En 2017-2018, les fonds venant du Conseil des arts ont représenté à peine 5,9 % des recettes totales des orchestres, et ce pourcentage était en baisse depuis cinq ans. Avec la nouvelle injection de fonds du Conseil, la tendance commence à changer. Un accroissement des fonds de base provenant du Conseil permettra une meilleure planification, un usage plus efficient des ressources et une résilience accrue. Cela favorisera en retour un investissement plus généreux dans le potentiel humain et des réponses plus vigoureuses à la nature diversifiée et en évolution des collectivités canadiennes. Les artistes et les organismes artistiques des collectivités canadiennes commencent à peine à profiter de cet investissement accru; ils l’utilisent pour créer des œuvres nouvelles, des marchés nouveaux et une prospérité nouvelle.

Recommandation 3 – Accroissement de l’investissement dans les fonds de contrepartie pour les fonds de dotation

Comme prochaine étape dans les mises à jour récentes des lignes directrices au sujet de la composante Incitatifs aux fonds de dotation du Fonds du Canada pour l’investissement en culture du ministère du Patrimoine canadien, nous encourageons le gouvernement du Canada à augmenter de 6,5 millions de dollars par année le budget de cette composante.

Les orchestres continuent à chercher des moyens de stabiliser et de diversifier leurs recettes; or les fonds de dotation (qui sont accordés afin d’avoir un impact à long terme et investis à perpétuité, et qui produisent un rendement annuel visant à appuyer la mission de l’organisme) constituent pour eux un outil de plus en plus important. En 2005-2006, OC a commencé à recueillir des renseignements sur les fonds de dotation détenus ou gérés par les orchestres canadiens; depuis cette date, les portefeuilles de fonds de dotation des orchestres sont passés d’un peu plus de 74 millions de dollars à près de 260 millions. Les dividendes annuels de ces fonds sont de l’ordre de 12,3 millions de dollars, soit presque autant que la contribution totale du Conseil des arts aux orchestres canadiens. Le produit des fonds de dotation est indispensable à l’exécution des programmes artistiques et communautaires de ces derniers.

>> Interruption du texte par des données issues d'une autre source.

(* ===== verification/SettlementTypes.v ===== *)
(** * SettlementTypes: the data of [trnm-service-settlement]

    The records of [types.rs] (field for field), the protocol context of
    [trnm-task-kernel] they embed, the error codes of [error.rs], and the class
    of the third-party functions the engine calls. *)

From stdpp Require Import base gmap list sorting strings.
From S2P Require Import Prelude.

Definition SCHEMA_VERSION_V1 : Z := 1.
Definition KEY_ROLE_BILATERAL_RECEIPT_V1 : Z := 4.
Definition SIGNATURE_SCHEME_ED25519_V1 : Z := 0.
Definition RESULT_STATUS_FINAL_VALID_V1 : Z := 3.
Definition SETTLEMENT_MATURITY_NOT_STARTED_V1 : Z := 0.
Definition SETTLEMENT_MATURITY_FINAL_V1 : Z := 2.

(** A 32-byte identifier or digest as its bytes. *)
Abbreviation Hash32V1 := (list Z).
(** [Hash32V1::default()] *)
Definition default_hash : Hash32V1 := replicate 32 0.

Record ProtocolContextV1 := mkContext {
  ctx_genesis_hash : Hash32V1;
  ctx_chain_id : rstring;
  ctx_protocol_version : Z;
  ctx_stack_profile_hash : Hash32V1;
}.
#[export] Instance ProtocolContextV1_eq_dec : EqDecision ProtocolContextV1.
Proof. solve_decision. Defined.

Record RegisteredBilateralKeyV1 := mkKey {
  bk_agent_id : Hash32V1;
  bk_key_id : Hash32V1;
  bk_public_key : Hash32V1;
  bk_policy_revision : Z;
  bk_key_generation : Z;
}.

Record ConsumptionPriceV1 := mkPrice {
  pr_resource_class : Z;
  pr_resource_id : list Z;
  pr_meter_id : list Z;
  pr_meter_version : Z;
  pr_unit : Z;
  pr_unit_price : Z;
}.
#[export] Instance ConsumptionPriceV1_eq_dec : EqDecision ConsumptionPriceV1.
Proof. solve_decision. Defined.
#[export] Instance ConsumptionPriceV1_ord : RustOrd ConsumptionPriceV1 :=
  derive_ord (fun x => (pr_resource_class x, pr_resource_id x, pr_meter_id x, pr_meter_version x, pr_unit x, pr_unit_price x))
    ltac:(intros [] []; simpl; congruence).

Record SettlementPolicyV1 := mkPolicy {
  pol_schema_version : Z;
  pol_policy_revision : Z;
  pol_minimum_rollup_challenge_blocks : Z;
  pol_maximum_rollups : Z;
  pol_protocol_fee_numerator : Z;
  pol_protocol_fee_denominator : Z;
  pol_fee_schedule_hash : Hash32V1;
}.

Record ConsumptionSettlementFreshGenesisTrustBundleV1 := mkTrust {
  tr_schema_version : Z;
  tr_context : ProtocolContextV1;
  tr_initial_order_height : Z;
  tr_initial_order_block_id : Hash32V1;
  tr_provider : RegisteredBilateralKeyV1;
  tr_consumer : RegisteredBilateralKeyV1;
  tr_task_id : Hash32V1;
  tr_lease_id : Hash32V1;
  tr_attempt : Z;
  tr_result_id : Hash32V1;
  tr_result_revision : Z;
  tr_result_status : Z;
  tr_escrow_id : Hash32V1;
  tr_escrow_version : Z;
  tr_asset_id : Hash32V1;
  tr_escrow_funding : Z;
  tr_provider_account_id : Hash32V1;
  tr_consumer_account_id : Hash32V1;
  tr_protocol_account_id : Hash32V1;
  tr_provider_opening_balance : Z;
  tr_consumer_opening_balance : Z;
  tr_protocol_opening_balance : Z;
  tr_prices : list ConsumptionPriceV1;
  tr_accepted_evidence_certificates : list Hash32V1;
  tr_related_party_policy_hash : Hash32V1;
  tr_settlement_policy : SettlementPolicyV1;
}.

Record ConsumptionCommittedExecutionContextV1 := mkExecution {
  ex_schema_version : Z;
  ex_context : ProtocolContextV1;
  ex_expected_order_height : Z;
  ex_expected_order_block_id : Hash32V1;
  ex_order_height : Z;
  ex_order_block_id : Hash32V1;
}.

Record ResourceUsageV1 := mkUsage {
  ru_resource_class : Z;
  ru_resource_id : list Z;
  ru_meter_id : list Z;
  ru_meter_version : Z;
  ru_amount : Z;
  ru_unit : Z;
  ru_measurement_commitment : Hash32V1;
}.
#[export] Instance ResourceUsageV1_eq_dec : EqDecision ResourceUsageV1.
Proof. solve_decision. Defined.
#[export] Instance ResourceUsageV1_ord : RustOrd ResourceUsageV1 :=
  derive_ord (fun x => (ru_resource_class x, ru_resource_id x, ru_meter_id x, ru_meter_version x, ru_amount x, ru_unit x, ru_measurement_commitment x))
    ltac:(intros [] []; simpl; congruence).

Record CumulativeResourceUsageV1 := mkCumulative {
  cu_resource_class : Z;
  cu_resource_id : list Z;
  cu_meter_id : list Z;
  cu_meter_version : Z;
  cu_total_amount : Z;
  cu_unit : Z;
  cu_accumulator_commitment : Hash32V1;
}.
#[export] Instance CumulativeResourceUsageV1_eq_dec : EqDecision CumulativeResourceUsageV1.
Proof. solve_decision. Defined.
#[export] Instance CumulativeResourceUsageV1_ord : RustOrd CumulativeResourceUsageV1 :=
  derive_ord (fun x => (cu_resource_class x, cu_resource_id x, cu_meter_id x, cu_meter_version x, cu_total_amount x, cu_unit x, cu_accumulator_commitment x))
    ltac:(intros [] []; simpl; congruence).

Record ConsumptionReceiptBodyV1 := mkReceiptBody {
  rb_schema_version : Z;
  rb_context : ProtocolContextV1;
  rb_provider_id : Hash32V1;
  rb_consumer_id : Hash32V1;
  rb_task_id : Hash32V1;
  rb_lease_id : Hash32V1;
  rb_attempt : Z;
  rb_result_id : Hash32V1;
  rb_meter_id : list Z;
  rb_meter_version : Z;
  rb_sequence : Z;
  rb_period_start_height : Z;
  rb_period_end_height : Z;
  rb_usage : list ResourceUsageV1;
  rb_prior_receipt_id : option Hash32V1;
  rb_cumulative_usage : list CumulativeResourceUsageV1;
  rb_cumulative_usage_root : Hash32V1;
  rb_cumulative_charge : Z;
  rb_evidence_certificate_id : Hash32V1;
  rb_related_party_policy_hash : Hash32V1;
}.
#[export] Instance ConsumptionReceiptBodyV1_eq_dec : EqDecision ConsumptionReceiptBodyV1.
Proof. solve_decision. Defined.

Record BilateralSignatureEntryV1 := mkEntry {
  se_agent_id : Hash32V1;
  se_key_id : Hash32V1;
  se_key_role : Z;
  se_policy_revision : Z;
  se_key_generation : Z;
  se_authority_height : Z;
  se_signature_scheme : Z;
  se_signature : list Z;
}.
#[export] Instance BilateralSignatureEntryV1_eq_dec : EqDecision BilateralSignatureEntryV1.
Proof. solve_decision. Defined.

Record BilateralSignatureStatementV1 := mkStatement {
  ss_schema_version : Z;
  ss_body_id : Hash32V1;
  ss_agent_id : Hash32V1;
  ss_key_id : Hash32V1;
  ss_key_role : Z;
  ss_policy_revision : Z;
  ss_key_generation : Z;
  ss_authority_height : Z;
}.

Record ConsumptionReceiptV1 := mkReceipt {
  cr_body : ConsumptionReceiptBodyV1;
  cr_provider_signature : BilateralSignatureEntryV1;
  cr_consumer_signature : BilateralSignatureEntryV1;
}.
#[export] Instance ConsumptionReceiptV1_eq_dec : EqDecision ConsumptionReceiptV1.
Proof. solve_decision. Defined.

Record ConsumptionReceiptStateV1 := mkReceiptState {
  rs_receipt : ConsumptionReceiptV1;
  rs_receipt_id : Hash32V1;
  rs_version : Z;
  rs_status : Z;
  rs_assigned_rollup_id : option Hash32V1;
  rs_accepted_height : Z;
}.

Record ConsumptionRollupBodyV1 := mkRollupBody {
  ob_schema_version : Z;
  ob_context : ProtocolContextV1;
  ob_provider_id : Hash32V1;
  ob_consumer_id : Hash32V1;
  ob_task_id : Hash32V1;
  ob_lease_id : Hash32V1;
  ob_attempt : Z;
  ob_result_id : Hash32V1;
  ob_meter_id : list Z;
  ob_meter_version : Z;
  ob_first_sequence : Z;
  ob_last_sequence : Z;
  ob_receipt_ids : list Hash32V1;
  ob_receipt_count : Z;
  ob_receipts_root : Hash32V1;
  ob_usage_totals : list ResourceUsageV1;
  ob_total_charge : Z;
  ob_evidence_certificate_id : Hash32V1;
  ob_escrow_id : Hash32V1;
  ob_settlement_policy_hash : Hash32V1;
  ob_related_party_policy_hash : Hash32V1;
}.

Record ConsumptionRollupV1 := mkRollup {
  ro_body : ConsumptionRollupBodyV1;
  ro_provider_signature : BilateralSignatureEntryV1;
  ro_consumer_signature : BilateralSignatureEntryV1;
}.

Record ConsumptionRollupStateV1 := mkRollupState {
  rst_rollup : ConsumptionRollupV1;
  rst_rollup_id : Hash32V1;
  rst_version : Z;
  rst_accepted_height : Z;
  rst_challenge_close_height : Z;
  rst_status : Z;
  rst_consumed_by_settlement_id : option Hash32V1;
}.

Record SettlementOperationBodyV1 := mkOperation {
  op_schema_version : Z;
  op_context : ProtocolContextV1;
  op_task_id : Hash32V1;
  op_lease_id : Hash32V1;
  op_attempt : Z;
  op_result_id : Hash32V1;
  op_expected_result_revision : Z;
  op_expected_escrow_version : Z;
  op_expected_rollup_version : Z;
  op_settlement_policy_hash : Hash32V1;
}.

Record SettlementInputV1 := mkInput {
  inp_asset_id : Hash32V1;
  inp_escrow_id : Hash32V1;
  inp_escrow_version : Z;
  inp_amount : Z;
}.

Record ValueDeltaV1 := mkDelta {
  vd_asset_id : Hash32V1;
  vd_account_id : Hash32V1;
  vd_reason : Z;
  vd_amount : Z;
}.
#[export] Instance ValueDeltaV1_eq_dec : EqDecision ValueDeltaV1.
Proof. solve_decision. Defined.
#[export] Instance ValueDeltaV1_ord : RustOrd ValueDeltaV1 :=
  derive_ord (fun x => (vd_asset_id x, vd_account_id x, vd_reason x, vd_amount x))
    ltac:(intros [] []; simpl; congruence).

Record SettlementIntentV1 := mkIntent {
  it_schema_version : Z;
  it_context : ProtocolContextV1;
  it_task_id : Hash32V1;
  it_lease_id : Hash32V1;
  it_attempt : Z;
  it_result_id : Hash32V1;
  it_result_revision : Z;
  it_result_status : Z;
  it_settlement_maturity : Z;
  it_escrow_id : Hash32V1;
  it_consumption_rollup_ids : list Hash32V1;
  it_fee_schedule_hash : Hash32V1;
  it_settlement_policy_hash : Hash32V1;
  it_inputs : list SettlementInputV1;
  it_input_value_root : Hash32V1;
  it_planned_deltas : list ValueDeltaV1;
  it_planned_deltas_root : Hash32V1;
  it_conservation_root : Hash32V1;
}.

Record PostAccountVersionEntryV1 := mkPost {
  pa_account_id : Hash32V1;
  pa_prior_version : Z;
  pa_post_version : Z;
  pa_post_value_hash : Hash32V1;
}.

Record SettlementReceiptV1 := mkSettlementReceipt {
  sr_schema_version : Z;
  sr_context : ProtocolContextV1;
  sr_settlement_id : Hash32V1;
  sr_task_id : Hash32V1;
  sr_lease_id : Hash32V1;
  sr_result_id : Hash32V1;
  sr_escrow_id : Hash32V1;
  sr_applied_deltas : list ValueDeltaV1;
  sr_post_account_versions : list PostAccountVersionEntryV1;
  sr_post_account_versions_root : Hash32V1;
  sr_post_escrow_version : Z;
}.

Record SettlementStateV1 := mkSettlement {
  st_settlement_id : Hash32V1;
  st_state_version : Z;
  st_intent : SettlementIntentV1;
  st_status : Z;
  st_receipt : SettlementReceiptV1;
  st_applied_height : Z;
}.

Record AccountBalanceStateV1 := mkAccount {
  ac_account_id : Hash32V1;
  ac_version : Z;
  ac_balance : Z;
}.

Record EscrowBalanceStateV1 := mkEscrow {
  es_escrow_id : Hash32V1;
  es_version : Z;
  es_balance : Z;
  es_closed : bool;
  es_last_settlement_id : option Hash32V1;
}.

Record ResultSettlementStateV1 := mkResult {
  res_result_id : Hash32V1;
  res_revision : Z;
  res_result_status : Z;
  res_settlement_maturity : Z;
  res_settlement_id : option Hash32V1;
}.

Record ConsumptionSettlementKernelStateV1 := mkState {
  k_receipts : list ConsumptionReceiptStateV1;
  k_rollup : option ConsumptionRollupStateV1;
  k_settlement : option SettlementStateV1;
  k_escrow : EscrowBalanceStateV1;
  k_result : ResultSettlementStateV1;
  k_accounts : list AccountBalanceStateV1;
}.

Inductive ConsumptionSettlementCommandV1 :=
| AdmitReceipt (receipt : ConsumptionReceiptV1)
| AdmitRollup (rollup : ConsumptionRollupV1) (receipts : list ConsumptionReceiptV1)
| Settle (operation : SettlementOperationBodyV1).

Definition operation_kind (c : ConsumptionSettlementCommandV1) : Z :=
  match c with AdmitReceipt _ => 24 | AdmitRollup _ _ => 25 | Settle _ => 26 end.

(** ** Errors ([error.rs]) *)

Inductive ConsumptionSettlementErrorCodeV1 :=
| InvalidContext | InvalidBounds | NonCanonical | IdentifierMismatch | InvalidSignature
| Unauthorized | StaleVersion | InvalidTransition | SequenceGap | RootMismatch
| ArithmeticOverflow | ConservationViolation | InsufficientFunds | NotMature | AlreadyConsumed
| Conflict | NotFound | StoreFailure | SchemaMismatch | TamperDetected | SidecarPresent
| CommitUncertain | ThirdStateFenced.

Record ConsumptionSettlementErrorV1 := error {
  code : ConsumptionSettlementErrorCodeV1;
  message : string;
}.

Abbreviation ConsumptionSettlementResultV1 := (result ConsumptionSettlementErrorV1).

(** ** The crates the engine calls *)

(** [(class, resource id, meter id, meter version, unit)] *)
Abbreviation ResourceKey := (Z * list Z * list Z * Z * Z)%type.
Abbreviation UsageAccumulator := (ResourceKey * Z * option Hash32V1 * Z * Hash32V1 * Z)%type.
Abbreviation Conservation := (Hash32V1 * Hash32V1 * Hash32V1 * Z * Z * Z * Z * Z)%type.

(** [sha2::Sha256], the [borsh] encodings of every value the engine hashes, and
    [ed25519_dalek]: whether [VerifyingKey::from_bytes] and
    [Signature::from_slice] accept their bytes, and [verify_strict] of a key, a
    message and a signature. *)
Class SettlementCrates := {
  sha256 : list Z -> Hash32V1;
  verifying_key_ok : list Z -> bool;
  signature_ok : list Z -> bool;
  verify_strict : list Z -> list Z -> list Z -> bool;
  borsh_receipt_body :: BorshSerialize ConsumptionReceiptBodyV1;
  borsh_rollup_body :: BorshSerialize ConsumptionRollupBodyV1;
  borsh_policy :: BorshSerialize SettlementPolicyV1;
  borsh_command :: BorshSerialize ConsumptionSettlementCommandV1;
  borsh_state :: BorshSerialize ConsumptionSettlementKernelStateV1;
  borsh_cumulative :: BorshSerialize (list CumulativeResourceUsageV1);
  borsh_accumulator :: BorshSerialize UsageAccumulator;
  borsh_statement :: BorshSerialize BilateralSignatureStatementV1;
  borsh_receipt_entries :: BorshSerialize (list (Z * Hash32V1));
  borsh_inputs :: BorshSerialize (list SettlementInputV1);
  borsh_deltas :: BorshSerialize (list ValueDeltaV1);
  borsh_conservation :: BorshSerialize Conservation;
  borsh_intent :: BorshSerialize SettlementIntentV1;
  borsh_account_value :: BorshSerialize (Hash32V1 * Z * Z);
  borsh_post_versions :: BorshSerialize (list PostAccountVersionEntryV1);
}.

Depuis 2001, le ministère du Patrimoine canadien appuie l’accroissement des fonds de dotation des organismes artistiques grâce à une composante du Fonds du Canada pour l’investissement en culture. Chaque année, ces derniers peuvent demander, au moyen de la composante Incitatifs aux fonds de dotation, une contribution pouvant atteindre jusqu’à 100 % du montant des dons faits à leurs fonds de dotation, et nombre d’orchestres, petits et grands, ont eu recours à ce programme. Celui-ci a eu beaucoup de succès : les demandes soumises dans le cadre du programme augmentent et, ces dernières années, il a été de plus en plus difficile de verser les fonds de contrepartie. L’injection d’une somme additionnelle de 6,5 millions de dollars par année dans le programme Incitatifs aux fonds de dotation permettrait de faire face à l’accroissement de la demande que ce programme connaît. Ces bonifications aideraient aussi les organismes artistiques de toutes les tailles à continuer à renforcer leurs fonds de dotation en encourageant les donateurs à voir à long terme.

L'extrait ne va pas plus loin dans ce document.